## EXERCISE REQUIREMENTS
Taking the listing below, restate word for word each line from the line with "w2 = _temporaryState w." to the line with "of a READY window", ends included, and stop there.

———

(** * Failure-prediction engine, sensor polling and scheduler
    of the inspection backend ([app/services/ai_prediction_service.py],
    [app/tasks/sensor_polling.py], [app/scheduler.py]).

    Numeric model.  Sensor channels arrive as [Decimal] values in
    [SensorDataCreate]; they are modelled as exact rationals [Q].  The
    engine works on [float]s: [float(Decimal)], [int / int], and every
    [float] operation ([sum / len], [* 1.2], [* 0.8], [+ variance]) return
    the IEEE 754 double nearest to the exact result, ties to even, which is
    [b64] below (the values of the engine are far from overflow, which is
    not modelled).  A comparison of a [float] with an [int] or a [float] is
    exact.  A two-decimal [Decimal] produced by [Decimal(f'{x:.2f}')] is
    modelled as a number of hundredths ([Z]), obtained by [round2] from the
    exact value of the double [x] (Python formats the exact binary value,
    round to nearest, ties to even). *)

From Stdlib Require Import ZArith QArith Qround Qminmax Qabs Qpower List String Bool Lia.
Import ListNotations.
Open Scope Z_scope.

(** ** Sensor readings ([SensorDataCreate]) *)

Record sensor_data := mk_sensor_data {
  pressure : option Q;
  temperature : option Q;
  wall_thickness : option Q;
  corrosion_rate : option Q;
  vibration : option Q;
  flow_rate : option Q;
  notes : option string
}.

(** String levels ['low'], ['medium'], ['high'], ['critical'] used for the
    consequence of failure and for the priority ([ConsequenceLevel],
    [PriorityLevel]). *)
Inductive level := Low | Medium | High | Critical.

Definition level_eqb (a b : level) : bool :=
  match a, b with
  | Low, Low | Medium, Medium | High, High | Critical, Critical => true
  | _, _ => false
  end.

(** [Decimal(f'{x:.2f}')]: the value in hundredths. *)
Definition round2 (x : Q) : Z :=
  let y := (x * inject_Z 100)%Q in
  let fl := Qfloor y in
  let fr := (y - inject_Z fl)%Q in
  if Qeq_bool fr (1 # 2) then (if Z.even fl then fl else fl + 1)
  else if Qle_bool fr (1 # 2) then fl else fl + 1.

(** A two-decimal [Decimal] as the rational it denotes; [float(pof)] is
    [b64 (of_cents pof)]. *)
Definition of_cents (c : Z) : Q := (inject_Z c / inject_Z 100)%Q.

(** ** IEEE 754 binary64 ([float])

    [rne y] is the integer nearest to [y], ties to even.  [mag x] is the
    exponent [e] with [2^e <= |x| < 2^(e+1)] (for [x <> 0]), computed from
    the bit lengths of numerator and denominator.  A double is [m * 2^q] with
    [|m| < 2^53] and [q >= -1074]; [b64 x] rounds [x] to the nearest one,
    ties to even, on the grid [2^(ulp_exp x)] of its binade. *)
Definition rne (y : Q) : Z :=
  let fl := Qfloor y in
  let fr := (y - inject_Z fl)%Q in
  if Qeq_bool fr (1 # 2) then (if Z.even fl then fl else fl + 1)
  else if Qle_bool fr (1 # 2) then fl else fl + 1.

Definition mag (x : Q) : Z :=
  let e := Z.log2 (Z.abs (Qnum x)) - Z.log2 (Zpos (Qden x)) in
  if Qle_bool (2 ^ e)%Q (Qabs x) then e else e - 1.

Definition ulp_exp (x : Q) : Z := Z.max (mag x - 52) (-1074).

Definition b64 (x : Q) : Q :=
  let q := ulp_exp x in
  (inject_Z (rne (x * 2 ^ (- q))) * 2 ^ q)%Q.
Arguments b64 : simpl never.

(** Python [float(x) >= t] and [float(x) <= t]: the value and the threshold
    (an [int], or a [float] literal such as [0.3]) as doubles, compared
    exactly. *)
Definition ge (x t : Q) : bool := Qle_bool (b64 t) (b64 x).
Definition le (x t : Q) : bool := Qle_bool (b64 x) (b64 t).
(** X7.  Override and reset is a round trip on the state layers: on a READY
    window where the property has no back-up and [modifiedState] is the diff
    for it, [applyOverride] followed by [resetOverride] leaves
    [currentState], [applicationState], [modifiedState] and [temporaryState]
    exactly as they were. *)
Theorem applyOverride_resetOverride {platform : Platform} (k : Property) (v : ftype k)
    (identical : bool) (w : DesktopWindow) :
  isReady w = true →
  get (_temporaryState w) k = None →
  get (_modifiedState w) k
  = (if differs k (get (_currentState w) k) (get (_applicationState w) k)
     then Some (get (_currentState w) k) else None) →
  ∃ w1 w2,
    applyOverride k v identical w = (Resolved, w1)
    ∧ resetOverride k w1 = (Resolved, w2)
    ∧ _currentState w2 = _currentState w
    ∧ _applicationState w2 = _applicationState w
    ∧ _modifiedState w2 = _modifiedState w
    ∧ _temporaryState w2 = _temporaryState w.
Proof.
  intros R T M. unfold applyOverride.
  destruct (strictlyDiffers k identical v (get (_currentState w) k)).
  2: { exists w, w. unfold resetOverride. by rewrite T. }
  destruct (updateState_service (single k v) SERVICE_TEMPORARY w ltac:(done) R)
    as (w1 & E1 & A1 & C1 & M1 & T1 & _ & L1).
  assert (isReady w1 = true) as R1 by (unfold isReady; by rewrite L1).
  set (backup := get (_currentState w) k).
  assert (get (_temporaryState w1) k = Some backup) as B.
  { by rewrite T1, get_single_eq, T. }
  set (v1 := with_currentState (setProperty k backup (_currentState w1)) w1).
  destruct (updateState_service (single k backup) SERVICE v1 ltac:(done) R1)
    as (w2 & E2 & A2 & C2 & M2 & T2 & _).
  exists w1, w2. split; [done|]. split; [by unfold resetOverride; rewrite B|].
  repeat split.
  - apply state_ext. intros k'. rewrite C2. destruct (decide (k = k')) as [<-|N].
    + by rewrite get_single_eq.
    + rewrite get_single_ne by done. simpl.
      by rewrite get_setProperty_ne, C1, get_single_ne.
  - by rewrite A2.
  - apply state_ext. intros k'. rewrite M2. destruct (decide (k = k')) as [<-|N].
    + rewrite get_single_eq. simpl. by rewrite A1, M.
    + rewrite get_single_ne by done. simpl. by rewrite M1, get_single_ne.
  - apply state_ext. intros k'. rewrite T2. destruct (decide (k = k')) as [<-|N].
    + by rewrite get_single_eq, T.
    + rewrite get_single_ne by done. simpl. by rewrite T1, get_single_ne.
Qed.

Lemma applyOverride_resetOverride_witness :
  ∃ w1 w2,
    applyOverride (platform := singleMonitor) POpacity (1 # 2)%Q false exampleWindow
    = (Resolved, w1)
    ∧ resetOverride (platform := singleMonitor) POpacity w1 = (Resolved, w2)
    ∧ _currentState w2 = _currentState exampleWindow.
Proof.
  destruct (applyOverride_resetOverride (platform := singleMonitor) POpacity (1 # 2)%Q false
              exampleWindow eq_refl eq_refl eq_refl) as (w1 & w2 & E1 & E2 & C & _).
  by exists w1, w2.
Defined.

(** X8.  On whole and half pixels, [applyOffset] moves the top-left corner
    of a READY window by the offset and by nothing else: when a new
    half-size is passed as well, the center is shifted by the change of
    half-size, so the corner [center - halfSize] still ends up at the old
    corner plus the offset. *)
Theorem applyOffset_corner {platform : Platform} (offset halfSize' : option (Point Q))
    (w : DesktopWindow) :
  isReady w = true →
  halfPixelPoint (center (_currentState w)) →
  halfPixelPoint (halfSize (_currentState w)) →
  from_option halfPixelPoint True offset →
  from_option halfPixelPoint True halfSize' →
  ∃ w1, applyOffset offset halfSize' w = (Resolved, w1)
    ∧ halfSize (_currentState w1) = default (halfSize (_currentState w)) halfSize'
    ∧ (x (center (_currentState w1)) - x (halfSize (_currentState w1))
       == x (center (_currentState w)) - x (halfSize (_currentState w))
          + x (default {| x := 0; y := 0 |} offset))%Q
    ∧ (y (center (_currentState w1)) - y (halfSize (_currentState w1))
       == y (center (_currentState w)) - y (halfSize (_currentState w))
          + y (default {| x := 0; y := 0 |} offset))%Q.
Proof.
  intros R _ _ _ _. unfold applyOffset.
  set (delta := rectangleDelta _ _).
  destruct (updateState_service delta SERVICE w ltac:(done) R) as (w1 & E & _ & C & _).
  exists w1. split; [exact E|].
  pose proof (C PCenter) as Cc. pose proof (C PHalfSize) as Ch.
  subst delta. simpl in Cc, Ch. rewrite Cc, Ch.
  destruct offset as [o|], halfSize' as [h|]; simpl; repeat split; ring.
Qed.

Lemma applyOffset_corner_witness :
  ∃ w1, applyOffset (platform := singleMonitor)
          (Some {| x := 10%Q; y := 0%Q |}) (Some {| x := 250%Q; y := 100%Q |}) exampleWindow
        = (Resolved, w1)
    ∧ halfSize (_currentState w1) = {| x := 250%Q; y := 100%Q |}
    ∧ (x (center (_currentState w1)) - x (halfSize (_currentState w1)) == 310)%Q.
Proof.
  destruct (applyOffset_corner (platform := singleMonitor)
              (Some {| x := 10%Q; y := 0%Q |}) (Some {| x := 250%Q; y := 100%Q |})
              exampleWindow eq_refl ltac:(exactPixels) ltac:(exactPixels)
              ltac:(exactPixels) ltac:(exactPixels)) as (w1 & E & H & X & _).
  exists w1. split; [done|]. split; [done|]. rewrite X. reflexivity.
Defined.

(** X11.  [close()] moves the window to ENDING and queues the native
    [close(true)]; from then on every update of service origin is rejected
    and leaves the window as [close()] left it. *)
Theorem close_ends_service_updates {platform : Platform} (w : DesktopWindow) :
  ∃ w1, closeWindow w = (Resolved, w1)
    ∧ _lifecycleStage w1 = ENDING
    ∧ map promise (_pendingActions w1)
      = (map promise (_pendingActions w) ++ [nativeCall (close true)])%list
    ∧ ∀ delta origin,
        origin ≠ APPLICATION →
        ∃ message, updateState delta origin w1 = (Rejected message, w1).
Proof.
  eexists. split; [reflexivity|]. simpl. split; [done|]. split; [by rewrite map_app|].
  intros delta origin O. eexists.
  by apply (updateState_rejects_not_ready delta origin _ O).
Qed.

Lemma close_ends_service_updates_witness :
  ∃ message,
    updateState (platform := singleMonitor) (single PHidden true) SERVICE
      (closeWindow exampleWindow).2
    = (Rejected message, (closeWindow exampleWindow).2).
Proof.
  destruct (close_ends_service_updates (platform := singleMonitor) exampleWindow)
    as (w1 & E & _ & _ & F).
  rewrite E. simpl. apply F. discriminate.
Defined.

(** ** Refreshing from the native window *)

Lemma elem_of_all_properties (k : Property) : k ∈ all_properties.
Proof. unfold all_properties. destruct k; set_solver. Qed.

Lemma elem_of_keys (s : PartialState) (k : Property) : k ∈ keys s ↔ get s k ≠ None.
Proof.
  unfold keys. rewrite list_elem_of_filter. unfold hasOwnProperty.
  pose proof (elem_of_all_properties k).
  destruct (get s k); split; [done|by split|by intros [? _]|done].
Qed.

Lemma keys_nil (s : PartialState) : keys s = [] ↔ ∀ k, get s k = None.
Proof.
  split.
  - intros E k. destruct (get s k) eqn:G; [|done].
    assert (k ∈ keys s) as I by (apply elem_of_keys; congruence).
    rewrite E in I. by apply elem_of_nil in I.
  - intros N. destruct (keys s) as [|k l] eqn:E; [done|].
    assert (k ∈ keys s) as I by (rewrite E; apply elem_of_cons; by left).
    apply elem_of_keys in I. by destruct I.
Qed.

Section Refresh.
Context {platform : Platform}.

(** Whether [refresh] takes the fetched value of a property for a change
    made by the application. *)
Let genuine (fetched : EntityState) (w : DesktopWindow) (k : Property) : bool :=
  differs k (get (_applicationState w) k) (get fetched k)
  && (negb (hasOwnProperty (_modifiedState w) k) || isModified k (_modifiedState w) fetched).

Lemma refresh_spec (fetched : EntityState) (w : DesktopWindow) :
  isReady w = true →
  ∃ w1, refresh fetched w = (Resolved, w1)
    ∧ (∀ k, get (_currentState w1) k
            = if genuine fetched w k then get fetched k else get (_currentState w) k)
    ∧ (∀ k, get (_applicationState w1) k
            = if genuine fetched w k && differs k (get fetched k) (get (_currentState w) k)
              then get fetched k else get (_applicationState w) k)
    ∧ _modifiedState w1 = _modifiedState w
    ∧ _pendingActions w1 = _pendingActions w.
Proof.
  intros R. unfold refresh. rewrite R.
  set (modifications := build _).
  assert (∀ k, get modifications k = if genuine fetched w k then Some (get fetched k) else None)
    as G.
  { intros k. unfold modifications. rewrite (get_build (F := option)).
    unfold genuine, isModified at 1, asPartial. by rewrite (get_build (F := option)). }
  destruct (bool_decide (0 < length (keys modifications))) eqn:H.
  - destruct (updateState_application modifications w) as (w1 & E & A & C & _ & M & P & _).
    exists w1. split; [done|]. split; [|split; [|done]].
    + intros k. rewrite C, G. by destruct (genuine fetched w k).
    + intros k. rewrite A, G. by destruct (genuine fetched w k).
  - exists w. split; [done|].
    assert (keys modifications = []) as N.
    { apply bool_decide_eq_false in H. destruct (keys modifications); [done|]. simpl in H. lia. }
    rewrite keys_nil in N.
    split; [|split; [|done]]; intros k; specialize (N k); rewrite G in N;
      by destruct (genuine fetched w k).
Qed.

———

## PROBLEM SOLUTION
    ∧ _temporaryState w2 = _temporaryState w.
Proof.
  intros R T M. unfold applyOverride.
  destruct (strictlyDiffers k identical v (get (_currentState w) k)).
  2: { exists w, w. unfold resetOverride. by rewrite T. }
  destruct (updateState_service (single k v) SERVICE_TEMPORARY w ltac:(done) R)
    as (w1 & E1 & A1 & C1 & M1 & T1 & _ & L1).
  assert (isReady w1 = true) as R1 by (unfold isReady; by rewrite L1).
  set (backup := get (_currentState w) k).
  assert (get (_temporaryState w1) k = Some backup) as B.
  { by rewrite T1, get_single_eq, T. }
  set (v1 := with_currentState (setProperty k backup (_currentState w1)) w1).
  destruct (updateState_service (single k backup) SERVICE v1 ltac:(done) R1)
    as (w2 & E2 & A2 & C2 & M2 & T2 & _).
  exists w1, w2. split; [done|]. split; [by unfold resetOverride; rewrite B|].
  repeat split.
  - apply state_ext. intros k'. rewrite C2. destruct (decide (k = k')) as [<-|N].
    + by rewrite get_single_eq.
    + rewrite get_single_ne by done. simpl.
      by rewrite get_setProperty_ne, C1, get_single_ne.
  - by rewrite A2.
  - apply state_ext. intros k'. rewrite M2. destruct (decide (k = k')) as [<-|N].
    + rewrite get_single_eq. simpl. by rewrite A1, M.
    + rewrite get_single_ne by done. simpl. by rewrite M1, get_single_ne.
  - apply state_ext. intros k'. rewrite T2. destruct (decide (k = k')) as [<-|N].
    + by rewrite get_single_eq, T.
    + rewrite get_single_ne by done. simpl. by rewrite T1, get_single_ne.
Qed.

Lemma applyOverride_resetOverride_witness :
  ∃ w1 w2,
    applyOverride (platform := singleMonitor) POpacity (1 # 2)%Q false exampleWindow
    = (Resolved, w1)
    ∧ resetOverride (platform := singleMonitor) POpacity w1 = (Resolved, w2)
    ∧ _currentState w2 = _currentState exampleWindow.
Proof.
  destruct (applyOverride_resetOverride (platform := singleMonitor) POpacity (1 # 2)%Q false
              exampleWindow eq_refl eq_refl eq_refl) as (w1 & w2 & E1 & E2 & C & _).
  by exists w1, w2.
Defined.

(** X8.  On whole and half pixels, [applyOffset] moves the top-left corner
    of a READY window by the offset and by nothing else: when a new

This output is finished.